Reeves urged to adjust taxes for £6bn boost

Reeves urged to adjust taxes for £6bn boost

Economists propose tax shifts to boost UK revenue by £6bn. The Resolution Foundation suggests reducing national insurance and increasing income tax to raise £6bn, helping Chancellor Reeves counteract higher borrowing costs and expected growth downgrades.


Chancellor Rachel Reeves has been advised to reduce national insurance for workers by two percentage points while increasing income tax by the same margin. Economists from the left-leaning think tank, the Resolution Foundation, assert that this adjustment could generate an additional £6bn in revenue.

The Resolution Foundation, which counts former Treasury ministers Torsten Bell and Dan Tomlinson among its alumni, commended former Chancellor Jeremy Hunt for addressing the “unfair double tax on work” by cutting national insurance by two percentage points in the previous spring Budget.

The think tank has now urged Reeves to consider further action, potentially breaking a key manifesto pledge not to increase income tax. They propose a further two percentage point cut to national insurance, offset by a two per cent rise in income tax, which also applies to pensioners, landlords, and the self-employed.

According to their calculations, this strategy could provide a £6bn boost to the public finances, helping Reeves manage her fiscal headroom amid higher borrowing costs, expected growth downgrades by the Office for Budget Responsibility, and policy reversals on welfare.

Adam Corlett, principal economist at the Resolution Foundation, stated that the move could ease some pressures on Reeves while safeguarding workers’ salaries. He emphasised the importance of creating a fairer tax system, ensuring that professionals such as lawyers and landlords face similar tax rates as their clients and tenants. Corlett argued that these reforms would generate revenue with minimal harm to workers and the broader economy, allowing the Chancellor to focus on fostering economic growth.

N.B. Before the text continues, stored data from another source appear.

(** X23.  The two ends fail open together.  When the model cannot be
    loaded, or when the page has no token, a check of the page puts the
    overlay up exactly when the content script sees an active focus
    session that is not in a break and the background script reports
    the site blocked by its lists; the overlay that was there before
    plays no part. *)
Theorem checkPage_fails_open (env : Environment)
    (hostnameOf : string -> run string) (now : Z) (url bodyText : string)
    (blockedKeywords allowedKeywords : list string) (x : Extension) (page : Page) :
  (exists e,
     pipelineLoad env = Rejected e /\
     (mlModelStatus (ml x) = StatusNull \/ mlModelStatus (ml x) = StatusError) /\
     model (embeddingModel (ml x)) = None /\
     isLoading (embeddingModel (ml x)) = false) \/
  tokenize bodyText = [] ->
  blockingOverlay
    (checkPage env hostnameOf now url bodyText blockedKeywords allowedKeywords x page)
  = true <->
  isActive (timerState page) = true /\ breakMode (timerState page) = false /\
  shouldBlockSite hostnameOf (currentState x) (blockingState x) url = Returned true.
Proof.
  intros Hopen. unfold checkPage. rewrite checkAndApplyBlocking_overlay.
  assert (Hsimilarity :
            match answer (fst (onMessage env hostnameOf now
                                 (COMPUTE_PAGE_SIMILARITY bodyText blockedKeywords
                                    allowedKeywords) x)) readSimilarity with
            | Some response => shouldBlock response
            | None => false
            end = false).
  { cbn [onMessage].
    destruct (computePageSimilarity env bodyText blockedKeywords allowedKeywords (ml x))
      as [outcome s'] eqn:Hcall. cbn [fst].
    assert (Houtcome : outcome = Returned neutral \/ outcome = Pending).
    { destruct Hopen as [(e & Hload & Hstatus & Hmodel & Hidle)|Hempty].
      - left.
        pose proof (computePageSimilarity_load_rejected env e bodyText blockedKeywords
                      allowedKeywords (ml x) Hload Hstatus Hmodel Hidle) as H.
        rewrite Hcall in H. exact H.
      - pose proof (computePageSimilarity_no_tokens env bodyText blockedKeywords
                      allowedKeywords (ml x) Hempty) as H.
        rewrite Hcall in H. simpl in H.
        destruct outcome as [result|e|]; [left; congruence|destruct H|right; reflexivity]. }
    destruct Houtcome as [-> | ->]; reflexivity. }
  rewrite Hsimilarity, andb_false_r. cbn [onMessage fst].
  destruct (shouldBlockSite hostnameOf (currentState x) (blockingState x) url)
    as [[|]|e|]; cbn [bind answer readShouldBlock];
    destruct (isActive (timerState page)), (breakMode (timerState page)); simpl;
    split; try discriminate; try tauto;
    intros (Ha & Hb & Hc); discriminate.
Qed.

Lemma checkPage_fails_open_witness :
  let env := {| pipelineLoad := Rejected NonError; providerPolls := [];
                statusPolls := []; storageFailure := None |} in
  let hostnameOf := fun url : string => Returned "www.youtube.com" in
  let timer := {| isActive := true; timeLeft := 60; initialTime := 60;
                  breakMode := false; breakTimeLeft := 5; breakInitialTime := 5;
                  lastUpdateTime := 0 |} in
  let x := {| ml := {| keywordEmbeddingCache := demoCache;
                       mlModelStatus := StatusReady;
                       mlModelError := None;
                       embeddingModel := demoProvider |};
              currentState := timer;
              blockingState := {| isBlocked := true; blockedSites := [];
                                  blockMode := blacklist;
                                  whitelistSites := [] |} |} in
  let page := {| timerState := timer; filterList := ["youtube.com"];
                 hostname := "www.youtube.com"; hidden := false;
                 blockingOverlay := true |} in
  blockingOverlay
    (checkPage env hostnameOf 1 "https://www.youtube.com/" "  " ["gaming"] [] x page)
  = true <->
  isActive (timerState page) = true /\ breakMode (timerState page) = false /\
  shouldBlockSite hostnameOf (currentState x) (blockingState x)
    "https://www.youtube.com/" = Returned true.
Proof.
  intros env hostnameOf timer x page.
  apply (checkPage_fails_open env hostnameOf 1 "https://www.youtube.com/" "  "
           ["gaming"] [] x page).
  right. vm_compute. reflexivity.
Defined.

(** X24.  The periodic check leaves the page alone whenever
    [shouldStopChecking] holds; in particular it never takes an overlay
    down.  A TIMER_UPDATE takes the overlay down when the timer goes
    from active to inactive, and only then: an update that leaves the
    timer active (the start of a break included) keeps the overlay, and
    the periodic checks that follow keep it too. *)
Theorem overlay_outlives_periodic_checks (state : TimerState)
    (siteResponse : option bool) (similarityResponse : option SimilarityResult)
    (page : Page) :
  (shouldStopChecking page = true ->
   checkAndApplyBlocking_helper siteResponse similarityResponse page = page) /\
  (blockingOverlay page = true ->
   blockingOverlay (checkAndApplyBlocking_helper siteResponse similarityResponse page)
   = true) /\
  (blockingOverlay (onTimerUpdate state page)
   = blockingOverlay page
     && negb (isActive (timerState page) && negb (isActive state))) /\
  (blockingOverlay page = true -> isActive state = true ->
   checkAndApplyBlocking_helper siteResponse similarityResponse
     (onTimerUpdate state page) = onTimerUpdate state page /\
   blockingOverlay (onTimerUpdate state page) = true).
Proof.
  split; [|split; [|split]].
  - unfold checkAndApplyBlocking_helper. intros ->. reflexivity.
  - unfold checkAndApplyBlocking_helper, shouldStopChecking. intros Hup.
    rewrite Hup. simpl. exact Hup.
  - unfold onTimerUpdate, dropOverlay.
    destruct (isActive (timerState page)), (isActive state),
      (blockingOverlay page); reflexivity.
  - intros Hup Hactive.
    assert (Hkept : blockingOverlay (onTimerUpdate state page) = true).
    { unfold onTimerUpdate. rewrite Hactive, Hup.
      rewrite andb_false_r. reflexivity. }
    split; [|exact Hkept].
    unfold checkAndApplyBlocking_helper, shouldStopChecking.
    rewrite Hkept. reflexivity.
Qed.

The Resolution Foundation also suggested that the Chancellor could extend employers’ national insurance to limited liability partnerships, which often include large law firms, and consider increasing taxes on dividends. In a report outlining various potential tax policies for Treasury consideration, researchers recommended gradually lowering the VAT threshold from £90,000 to £30,000. This reduction could prevent small firms from clustering below the threshold and raise an additional £2bn for the Treasury.

Further proposals include taxes on sugary and salty foods, long-haul flights, shipping, and heavier vehicles, which the report claims could generate billions more. However, the tax reforms outlined may not fully restore Reeves’ fiscal headroom, as City estimates indicate she may need to raise at least £25bn.

Goldman Sachs has suggested that further tax increases may not stabilise public finances, with welfare spending cuts likely to be more favourably received by bond traders.